The first thing to do is to examine the events types that are existing in the united states After examining different types of events, I have seen that it is necessary to change some of names due to some typing errors or some names that have been written two times in a different way First, we’ll change to names to capital letters to mix some names that appear multiple times such as (Wintery Mix)

event$EVTYPE <- toupper(event$EVTYPE)

That didn’t change a lot, but we’ll now reconsider the events types on the data documentation by changing every mispelled name to the original name but before we’ll remove the extra spaces

event$EVTYPE<-gsub("(^[[:space:]]+|[[:space:]]+$)", "", event$EVTYPE)
event[grepl("BLIZZARD", event$EVTYPE), ]$EVTYPE <- "BLIZZARD"
event[grepl("AVALANCE", event$EVTYPE), ]$EVTYPE <- "AVALANCHE"
event[grepl("BRUSH FIRE", event$EVTYPE), ]$EVTYPE <- "BRUSH FIRE"

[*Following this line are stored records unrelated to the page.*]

Lemma batch_tail s s' p done : batch s (p :: done) -> wf s' ->
  (forall k, k <> src_key p -> k <> dst_key p -> view s' k = view s k) -> batch s' done.
Proof.
  intros [Hw H1 H2 H3] Hw' Hk. cbn in *. apply NoDup_cons in H1 as [N1 H1]. apply NoDup_cons in H2 as [N2 H2].
  apply Forall_cons in H3 as [(A1 & A2 & _) H3]. split; try done. rewrite Forall_forall in H3 |- *. intros q Hq. destruct (H3 q Hq) as (B1 & B2 & B3 & B4).
  unfold pair_moved. rewrite !Hk; [done | ..].
  - intros E. apply A1. by rewrite <- E.
  - intros E. apply N2. rewrite <- E. by apply list_elem_of_fmap_2.
  - intros E. apply N1. rewrite <- E. by apply list_elem_of_fmap_2.
  - intros E. apply B1. by rewrite E.
Qed.
Lemma roll_back_spec mv done s : moves_back mv -> batch s done -> let '(lost, s') := roll_back mv done s in
  wf s' /\ (forall k, k ∉ map src_key done -> k ∉ map dst_key done -> view s' k = view s k) /\
  Forall (fun p => view s' (src_key p) = view s (dst_key p) \/ (snd p ∈ lost /\ view s' (dst_key p) = view s (dst_key p))) done.
Proof.
  intros Hmv. revert s. induction done as [|[src dst] done IH]; intros s Hb; [by destruct Hb |]. cbn [roll_back]. unfold fbind.
  assert (Hp := bt_pairs _ _ Hb). apply Forall_cons in Hp as [(A1 & A2 & A3 & A4) _]. cbn in A1, A2, A3, A4.
  pose proof (Hmv s dst src (bt_wf _ _ Hb) A3) as Hm. destruct (mv dst src s) as [r s1].
  assert (Hk : wf s1 /\ forall k, k <> key_of src -> k <> key_of dst -> view s1 k = view s k).
  { destruct r; [destruct Hm as (M1 & _ & _ & _ & _ & M6); split; [done |]; intros k Ha Hc; by apply M6 |]. destruct Hm as [M1 M2]. split; [done |]. intros k Ha _. by apply M2. }
  destruct Hk as [W1 Hk]. specialize (IH s1 (batch_tail _ _ _ _ Hb W1 Hk)). destruct (roll_back mv done s1) as [lost s2]. destruct IH as (W2 & Hf & Hall).
  destruct Hb as [_ N1 N2 Hp]. cbn in N1, N2. apply NoDup_cons in N1 as [N1 _]. apply NoDup_cons in N2 as [N2 _].
  apply Forall_cons in Hp as [_ Hp]. rewrite Forall_forall in Hp.
  assert (Hdd : forall q, q ∈ done -> view s1 (dst_key q) = view s (dst_key q)).
  { intros q Hq. destruct (Hp q Hq) as (_ & B2 & _). apply Hk.
    - intros E. apply A1. change (to_dest (key_of src)). by rewrite <- E.
    - intros E. apply N2. change (key_of dst ∈ map dst_key done). rewrite <- E. by apply list_elem_of_fmap_2. }
  assert (Hs2 : view s2 (key_of src) = view s1 (key_of src)).
  { apply Hf; [done |]. intros (q & E & Hq)%list_elem_of_fmap. destruct (Hp q Hq) as (_ & B2 & _). apply A1. injection E as E _. unfold to_dest, src_key. cbn. by rewrite E. }
  assert (Hd2 : view s2 (key_of dst) = view s1 (key_of dst)).
  { apply Hf; [| done]. intros (q & E & Hq)%list_elem_of_fmap. destruct (Hp q Hq) as (B1 & _). apply B1. injection E as E _. unfold to_dest, src_key. cbn. by rewrite <- E. }
  split; [done |]. split.
  - intros k Ha Hc. cbn in Ha, Hc. apply not_elem_of_cons in Ha as [Ha1 Ha2]. apply not_elem_of_cons in Hc as [Hc1 Hc2]. rewrite Hf by done. by apply Hk.
  - apply Forall_forall. intros p [-> | Hq]%elem_of_cons.
    + unfold src_key, dst_key. cbn. destruct r.
      * left. rewrite Hs2. by destruct Hm as (_ & _ & _ & _ & M5 & _).
      * right. split; [left |]. rewrite Hd2. destruct Hm as [_ M2]. apply M2. intros E. apply A1. injection E as E _. unfold to_dest, src_key. cbn. by rewrite <- E.
    + rewrite Forall_forall in Hall. destruct (Hall p Hq) as [E|[E1 E2]]; rewrite <- (Hdd p Hq); [by left | right]. split; [| done]. destruct r; [done | by right].
Qed.
End batch.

event[grepl("BLOW-OUT TIDE", event$EVTYPE), ]$EVTYPE <- "BLOW-OUT TIDE"
event[grepl("DRY", event$EVTYPE), ]$EVTYPE <- "DRY"
event[grepl("DROUGHT", event$EVTYPE), ]$EVTYPE <- "DROUGHT"

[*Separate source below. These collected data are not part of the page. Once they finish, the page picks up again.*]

Lemma restoring_step bin l1 done m sd d : restoring bin l1 done -> op_source op bin (path_dir (rm_from_rel m)) = Some sd -> dest d ->
  opens op (rm_to_root m) (path_dir (rm_to_rel m)) d ->
  restoring bin (l1 ++ [m])%list ((at_dir sd bin (rm_from_rel m), at_dir d (rm_to_root m) (rm_to_rel m)) :: done).
Proof.
  intros [H1 H2] Hs Hd Ho. split; cbn [map rev]; rewrite ?map_app; (apply Forall2_app; [done |]); (constructor; [| done]); [by exists sd | by split_and!].
Qed.
Lemma restore_end bin s0 l1 done s : progress dest s0 done s -> restoring bin l1 done -> restored bin s0 s (l1 ++ [])%list true.
Proof.
  intros Hp [H1 H2]. rewrite app_nil_r. exists l1, (rev (map src_key done)), (FsDone (map snd (rev done))).
  split_and!; [done | done | by apply all_done | done | by eexists].
Qed.
Lemma restore_stop bin mv s0 l1 l done s : moves_back mv -> progress dest s0 done s -> restoring bin l1 done ->
  let '(b, s') := (letf _ := roll_back mv done in fret false) s in restored bin s0 s' (l1 ++ l)%list b.
Proof.
  intros Hmv Hp [H1 _]. pose proof (undone s0 done s mv [] Hmv Hp) as H. rewrite app_nil_r in H. unfold failed_after, fbind in *.
  destruct (roll_back mv done s) as [lost s']. exists l1, (rev (map src_key done)), (FsFailed lost).
  split_and!; [by eexists | done | by apply H | by eexists].
Qed.
Lemma restore_parts_spec bin s0 l1 l done s : progress dest s0 done s -> restoring bin l1 done ->
  let '(b, s') := restore_parts ft op bin l done s in restored bin s0 s' (l1 ++ l)%list b.
Proof.
  revert l1 done s. induction l as [|m l IH]; intros l1 done s Hp Hn; cbn [restore_parts]; [by eapply restore_end |].
  assert (Hmv := move_back_ok ft).
  destruct (op_source op bin (path_dir (rm_from_rel m))) as [sd|] eqn:Es; [| by apply restore_stop]. assert (Hsd := oo_source _ _ Hop _ _ _ Es).
  unfold fbind at 1. pose proof (oo_dest _ _ Hop (rm_to_root m) (path_dir (rm_to_rel m)) s (bt_wf _ _ _ (pg_batch _ _ _ _ Hp))) as Hd.
  destruct (op_dest op _ _ s) as [[d|] s1] eqn:Ed; destruct Hd as [Hk Hd]; apply (progress_keeps _ _ _ _ _ Hp) in Hk; [| by apply restore_stop].
  assert (Ho : opens op (rm_to_root m) (path_dir (rm_to_rel m)) d) by (by exists s, s1).
  specialize (Hd d eq_refl). unfold fbind at 1. set (src := at_dir sd _ _). set (dst := at_dir d _ _).
  pose proof (move_spec ft src dst None s1 (bt_wf _ _ _ (pg_batch _ _ _ _ Hk))) as Hm. destruct (moveEntry ft src dst None s1) as [[[]|x] s2].
  - destruct Hm as (Hv & Hm & _). rewrite cons_middle, app_assoc. apply IH; [by eapply progress_move | by apply restoring_step].
  - apply restore_stop; [done | | done]. eapply progress_keeps; [exact Hk |]. eapply keeps_mono; [| exact Hm]. intros k ->. exact Hd.
Qed.
(** The root of a key ends at the first zero byte. *)
Definition clean_root (m : restoreMove) : Prop := index_byte (rm_to_root m) "000"%char = None.
Lemma cut_at_zero a b a' b' : index_byte a "000"%char = None -> index_byte a' "000"%char = None ->
  a +:+ String "000" EmptyString +:+ b = a' +:+ String "000" EmptyString +:+ b' -> a = a' /\ b = b'.
Proof.
  assert (Hc : forall c x, index_byte (String c x) "000"%char = None -> Ascii.eqb "000" c = false /\ index_byte x "000"%char = None).
  { intros c x. unfold index_byte. cbn [index_byte_where]. destruct (Ascii.eqb "000" c); [done |]. by destruct (index_byte_where _ x). }
  revert a'. induction a as [|c a IH]; intros [|c' a'] Ha Ha' E; cbn in E.
  - injection E as E. exact (conj eq_refl E).
  - injection E as <- E. by destruct (Hc _ _ Ha') as [? _].
  - injection E as -> E. by destruct (Hc _ _ Ha) as [? _].
  - injection E as <- E. destruct (Hc _ _ Ha), (Hc _ _ Ha'). by destruct (IH a') as [-> ->].
Qed.
(** The folder opened under a key is the one of every part with that key. *)
Definition key_opens (k : string) (d : Z) : Prop :=
  forall m, clean_root m -> dst_dir_key m = k -> opens op (rm_to_root m) (path_dir (rm_to_rel m)) d.
Lemma restore_entries_spec bin s0 l1 l dirs done s : Forall clean_root l -> progress dest s0 done s -> kept_open key_opens dirs -> restoring bin l1 done ->
  let '(b, s') := restore_entries ft op bin l dirs done s in restored bin s0 s' (l1 ++ l)%list b.
Proof.
  intros Hclean. revert l1 dirs done s. induction l as [|m l IH]; intros l1 dirs done s Hp Hdirs Hn; cbn [restore_entries]; [by eapply restore_end |].
  apply Forall_cons in Hclean as [Hcm Hclean]. specialize (IH Hclean). assert (Hmv := rename_back_ok ft).
  destruct (op_source op bin (path_dir (rm_from_rel m))) as [sd|] eqn:Es; [| by apply restore_stop]. assert (Hsd := oo_source _ _ Hop _ _ _ Es).
  unfold fbind at 1. pose proof (open_once_spec key_opens dirs (dst_dir_key m) (rm_to_root m) (path_dir (rm_to_rel m)) s (bt_wf _ _ _ (pg_batch _ _ _ _ Hp)) Hdirs) as Hd.
  specialize (Hd ltac:(intros d Ho m' Hm' E; destruct (cut_at_zero _ _ _ _ Hm' Hcm E) as [-> ->]; exact Ho)).
  destruct (open_once op dirs _ _ _ s) as [[[d dirs']|] s1]; destruct Hd as [Hk Hd]; apply (progress_keeps _ _ _ _ _ Hp) in Hk; [| by apply restore_stop].
  destruct Hd as (Hd & Ho%(fun f => f m Hcm eq_refl) & Hdirs'). set (src := at_dir sd _ _). set (dst := at_dir d _ _).
  unfold fbind at 1. pose proof (lstat_spec ft src s1) as Ha. destruct (lstat ft src s1) as [a s2]. destruct Ha as [Hs2 _].
  assert (Hp2 := progress_keeps _ _ _ _ _ Hk (same_keeps _ _ _ (bt_wf _ _ _ (pg_batch _ _ _ _ Hk)) Hs2)). clear Hk Hp.
  assert (Hgo : let '(b, s') := (letf b := lstat ft dst in match b with
      | Err ENOENT => letf r := renameNoReplaceAt ft src dst in match r with
          | Err _ => letf _ := roll_back (rename_back ft) done in fret false
          | Ok _ => restore_entries ft op bin l dirs' ((src, dst) :: done) end
      | _ => letf _ := roll_back (rename_back ft) done in fret false end) s2 in restored bin s0 s' (l1 ++ m :: l)%list b).
  2: { destruct a as [[| | |]|]; [exact Hgo | exact Hgo | by apply restore_stop | exact Hgo | by apply restore_stop]. }
  unfold fbind at 1. pose proof (lstat_spec ft dst s2) as Hb. destruct (lstat ft dst s2) as [o s3]. destruct Hb as [Hs3 Hb].
  assert (Hp3 := progress_keeps _ _ _ _ _ Hp2 (same_keeps _ _ _ (bt_wf _ _ _ (pg_batch _ _ _ _ Hp2)) Hs3)).
  destruct o as [n|[]]; try (by apply restore_stop). unfold fbind at 1.
  assert (Hv : view s3 (key_of dst) = None) by (rewrite (same_view _ _ Hs3); by apply view_node).
  pose proof (rename_spec ft src dst s3 (bt_wf _ _ _ (pg_batch _ _ _ _ Hp3)) Hv) as Hm. destruct (renameNoReplaceAt ft src dst s3) as [[[]|x] s4].
  - rewrite cons_middle, app_assoc. apply IH; [by eapply progress_move | done | by apply restoring_step].
  - apply restore_stop; [done | | done]. eapply progress_keeps; [exact Hp3 |]. eapply keeps_mono; [| by apply others_keeps]. intros k ->. exact Hd.
Qed.
End outcomes.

event[(grepl("COLD", event$EVTYPE) & !(grepl("EXTREME COLD", event$EVTYPE)) & !(grepl("EXTREME/RECORD COLD", event$EVTYPE))),]$EVTYPE <- "COLD"
event[grepl("EXTREME/RECORD COLD", event$EVTYPE), ]$EVTYPE <- "EXTREME COLD"

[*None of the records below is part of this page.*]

(* ===== verification/ExecMethods.v ===== *)
(** * Choosing how to remove, and what may be restored (internal/executor: methods.go, fsops.go, disc.go, restore.go)

    The confinement rules of paths, the choice of a removal method with the plan it
    carries out, the checks before a restore and the emptying of the recycle bin. What
    the disk, the *arrs and the servers answer is a [plan_env]. Messages are left out:
    what refuses a method is named by [refusal]. *)

From S2P Require Import Prelude GoStd Models DiscPaths Paths Pathmap Store ExecModel ExecWorld ExecVerify ExecAssess FileSys Recycle.
Local Open Scope string_scope.
Local Open Scope Z_scope.

(** ** Paths ([path/filepath] on Unix) *)

Definition path_join_all (l : list string) : string :=
  match List.filter (fun s => negb (String.eqb s "")) l with
  | [] => ""
  | l => path_clean (join "/" l)
  end.
(** The elements of a clean path; "/" has an empty one. *)
Definition path_elements (p : string) : list string :=
  if String.eqb p "/" then [""] else split_byte "/"%char p.
Fixpoint drop_common (a b : list string) : list string * list string :=
  match a, b with
  | x :: a', y :: b' => if String.eqb x y then drop_common a' b' else (a, b)
  | _, _ => (a, b)
  end.
(** [filepath.Rel]. *)
Definition path_rel (base targ : string) : option string :=
  let b := path_clean base in
  let t := path_clean targ in
  if String.eqb t b then Some "." else
  let b := if String.eqb b "." then "" else b in
  if negb (Bool.eqb (has_prefix b "/") (has_prefix t "/")) then None else
  let '(bs, ts) := drop_common (if String.eqb b "" then [] else path_elements b) (path_elements t) in
  match bs with
  | [] => Some (join "/" ts)
  | x :: _ => if String.eqb x ".." then None else Some (join "/" (map (fun _ => "..") bs ++ ts)%list)
  end.
Definition is_abs (p : string) : bool := has_prefix p "/".
Definition contains_line_break (s : string) : bool :=
  bool_decide (is_Some (index_byte_where (fun c => Ascii.eqb c "010"%char || Ascii.eqb c "013"%char) s)).

(** ** What planning reads *)

Inductive file_mode := ModeRegular | ModeDir | ModeSymlink | ModeOther.
(** [fs.FileInfo]. *)
Record Stat := { sb_mode : file_mode; sb_size : Z; sb_dev : Z; sb_ino : Z }.
Definition same_file (a b : Stat) : bool := (sb_dev a =? sb_dev b) && (sb_ino a =? sb_ino b).
Definition is_dir (s : Stat) : bool := match sb_mode s with ModeDir => true | _ => false end.
Definition is_regular (s : Stat) : bool := match sb_mode s with ModeRegular => true | _ => false end.
Definition is_symlink (s : Stat) : bool := match sb_mode s with ModeSymlink => true | _ => false end.

Record plan_env := {
  pe_lstat : string -> answer Stat;
  pe_stat : string -> answer Stat;
  pe_eval : string -> answer string;                     (* [filepath.EvalSymlinks] *)
  pe_read_dir : string -> answer (list string);
  pe_in_root : string -> string -> option Stat;          (* [Lstat] of a path through an [os.Root] *)
  pe_tree : string -> option (list file_mode);           (* [filepath.WalkDir]; [None]: an error *)
  pe_data_dir : string;
  pe_client : Z -> bool;                                 (* a client for the media server *)
  pe_deletes_versions : Z -> bool;                       (* it is a [versionDeleter] *)
  pe_deletion_allowed : Z -> option bool;                (* [MediaDeletionAllowed] *)
  pe_arr_client : Z -> bool;
  pe_arr_bin : Z -> option string;                       (* the *arr's recycle bin; "" when it has none *)
}.

Section env.
Context `{Unicode} (pe : plan_env).

(** ** fsops.go *)

Definition isFSRoot (p : string) : bool := String.eqb (path_dir (path_clean p)) (path_clean p).
(** The longest existing prefix is resolved; [rest] does not exist yet. *)
Fixpoint resolve_from (fuel : nat) (cur : string) (rest : list string) : option string :=
  match fuel with
  | O => None
  | S fuel =>
    match pe_eval pe cur with
    | Got r => Some (path_join_all (r :: rest))
    | Failed => None
    | NotFound =>
      match pe_lstat pe cur with
      | Got _ => None                                    (* a link to a missing target *)
      | _ =>
        let parent := path_dir cur in
        if String.eqb parent cur then None else resolve_from fuel parent (path_base cur :: rest)
      end
    end
  end.
Definition resolveExisting (p : string) : option string :=
  let cur := path_clean p in
  if negb (is_abs cur) then None else resolve_from (S (String.length cur)) cur [].

Definition add_new (x : string) (l : list string) : list string := if mem x l then l else (l ++ [x])%list.
Definition resolved_root (m : PathMapping) : option string :=
  let lp := trim_space (pm_local_path m) in
  if String.eqb lp "" || negb (is_abs lp) then None else
  match pe_eval pe (path_clean lp) with
  | Got r => if isFSRoot r then None else Some r
  | _ => None
  end.
Definition resolvedRoots (mappings : list PathMapping) : list string :=
  stable_sort (fun a b => (String.length b <? String.length a)%nat)
    (foldl (fun out m => match resolved_root m with Some r => add_new r out | None => out end) [] mappings).
Definition rootOf (p : string) (roots : list string) : string := default "" (find (isWithin p) roots).

(** The columns of a library used here. *)
Record LibraryFolders := { lf_server_id : Z; lf_locations : list string }.
(** The local folder of a location, and its symlink-free form when it exists. *)
Definition local_forms (m : Mapper) (sid : Z) (loc : string) : list string :=
  match ToLocal m PathSourceServer sid loc with
  | Some local =>
    if negb (is_abs local) then [] else
    path_clean local :: match pe_eval pe (path_clean local) with Got r => [r] | _ => [] end
  | None => []
  end.
Definition libraryFolders (libs : list LibraryFolders) (m : Mapper) : list string :=
  foldl (fun out p => add_new p out) []
    (flat_map (fun l => flat_map (local_forms m (lf_server_id l)) (lf_locations l)) libs).
(** The entry of one server; a server without folders has none. *)
Definition serverLibraryFolders (libs : list LibraryFolders) (m : Mapper) (sid : Z) : list string :=
  foldl (fun out p => if isFSRoot p then out else add_new p out) []
    (flat_map (fun l => if lf_server_id l =? sid then flat_map (local_forms m sid) (lf_locations l) else []) libs).
Definition inLibraryFolder (p : string) (folders : list string) : bool := existsb (isWithin p) folders.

event[grepl("FLASH FLOOD", event$EVTYPE), ]$EVTYPE <- "FLASH FLOOD"
event[grepl("FLOOD FLASH", event$EVTYPE), ]$EVTYPE <- "FLASH FLOOD"
event[grepl("FLOOD/FLASH", event$EVTYPE), ]$EVTYPE <- "FLASH FLOOD"
event[(grepl("FLOOD", event$EVTYPE) & !(grepl("FLASH FLOOD", event$EVTYPE)) & !(grepl("LAKESHORE FLOOD", event$EVTYPE)) & !(grepl("COAeventAL FLOOD", event$EVTYPE))),]$EVTYPE <- "FLOOD"
event[grepl("FUNNEL", event$EVTYPE), ]$EVTYPE <- "FUNNEL CLOUD"
event[grepl("GLAZE", event$EVTYPE), ]$EVTYPE <- "GLAZE"
event[grepl("HAIL", event$EVTYPE) & !(grepl("MARINE HAIL", event$EVTYPE)), ]$EVTYPE <- "HAIL"
event[grepl("HEAT", event$EVTYPE) & !(grepl("EXCESSIVE HEAT", event$EVTYPE)), ]$EVTYPE <- "HEAT"
event[grepl("HEAVY RAIN", event$EVTYPE), ]$EVTYPE <- "HEAVY RAIN"
event[grepl("HEAVY PRECIPATATION", event$EVTYPE), ]$EVTYPE <- "HEAVY PRECIPITATION"
event[grepl("HIGH  SWELLS", event$EVTYPE), ]$EVTYPE <- "HIGH SWELLS"
event[grepl("HEAVY SHOWERS", event$EVTYPE), ]$EVTYPE <- "HEAVY SHOWER"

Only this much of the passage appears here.